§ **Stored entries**
======

(** *** Status *)

Definition normalize_status (status : cell) (entity_type : string) : string :=
  if falsy status then "pending"
  else
    let status_clean := PyStr.lower (clean_string status) in
    if String.eqb status_clean "" then "pending"
    else
      let mappings := default [] (assoc entity_type STATUS_MAPPINGS) in
      match find (fun nv => mem_str status_clean (map PyStr.lower nv.2))
                 mappings with
      | Some nv => nv.1
      | None =>
          match find (fun nv =>
                        existsb (fun variant =>
                                   PyStr.contains (PyStr.lower variant) status_clean
                                   || PyStr.contains status_clean (PyStr.lower variant))
                                nv.2)
                     mappings with
          | Some nv => nv.1
          | None => "pending"
          end
      end.

(** *** E-mail *)

Definition email_local_char (c : ascii) : bool :=
  PyStr.is_alpha c || PyStr.is_digit c
  || existsb (Ascii.eqb c) ["."; "_"; "%"; "+"; "-"]%char.

Definition email_domain_char (c : ascii) : bool :=
  PyStr.is_alpha c || PyStr.is_digit c
  || existsb (Ascii.eqb c) ["."; "-"]%char.

(** [^[a-zA-Z0-9._%+-]+@[a-zA-Z0-9.-]+\.[a-zA-Z]{2,}$]; the string it is
    matched against is stripped, so [$] is the end of the string. *)
Definition email_pattern : Regex.re :=
  Regex.Cat (Regex.plus (Regex.Cls email_local_char))
    (Regex.Cat (Regex.chr "@")
       (Regex.Cat (Regex.plus (Regex.Cls email_domain_char))
          (Regex.Cat (Regex.chr ".")
             (Regex.at_least_two (Regex.Cls PyStr.is_alpha))))).

Definition parse_email (email : cell) : string :=
  if falsy email then ""
  else
    let email_clean := PyStr.lower (clean_string email) in
    if String.eqb email_clean "" then ""
    else if Regex.full_match email_pattern email_clean then email_clean
    else
      if PyStr.contains "_at_" email_clean
      then
        let email_clean := PyStr.replace "_at_" "@" email_clean in
        if Regex.full_match email_pattern email_clean then email_clean else ""
      else "".

(** *** Quality score *)

(** [round(x, 2)] on an exact score. *)
Definition round_half_even (q : Q) : Z :=
  let n := Qnum q in
  let d := Zpos (Qden q) in
  let f := (n / d)%Z in
  let r := (n mod d)%Z in
  if (2 * r <? d)%Z then f
  else if (d <? 2 * r)%Z then (f + 1)%Z
  else if Z.even f then f else (f + 1)%Z.

Definition round2 (q : Q) : Q := (round_half_even (q * 100) # 100)%Q.

(** [max(0, q)] *)
Definition max0 (q : Q) : Q := if Qle_bool 0 q then q else 0%Q.

Definition count_true (l : list bool) : Z := Z.of_nat (length (filter (fun b => b = true) l)).

(** [series.duplicated()]: true at every value met before (two NaN are
    the same value for pandas here). *)
Fixpoint duplicated_from {A} `{EqDecision A} (seen : list A) (l : list A)
  : list bool :=
  match l with
  | [] => []
  | x :: l' => bool_decide (x ∈ seen) :: duplicated_from (x :: seen) l'
  end.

======

§ **EXERCISE DETAILS**
Which of the lines in the data hold the string "true"? Report each of them by copying it.

§ **ANSWER BELOW**
Definition count_true (l : list bool) : Z := Z.of_nat (length (filter (fun b => b = true) l)).
(** [series.duplicated()]: true at every value met before (two NaN are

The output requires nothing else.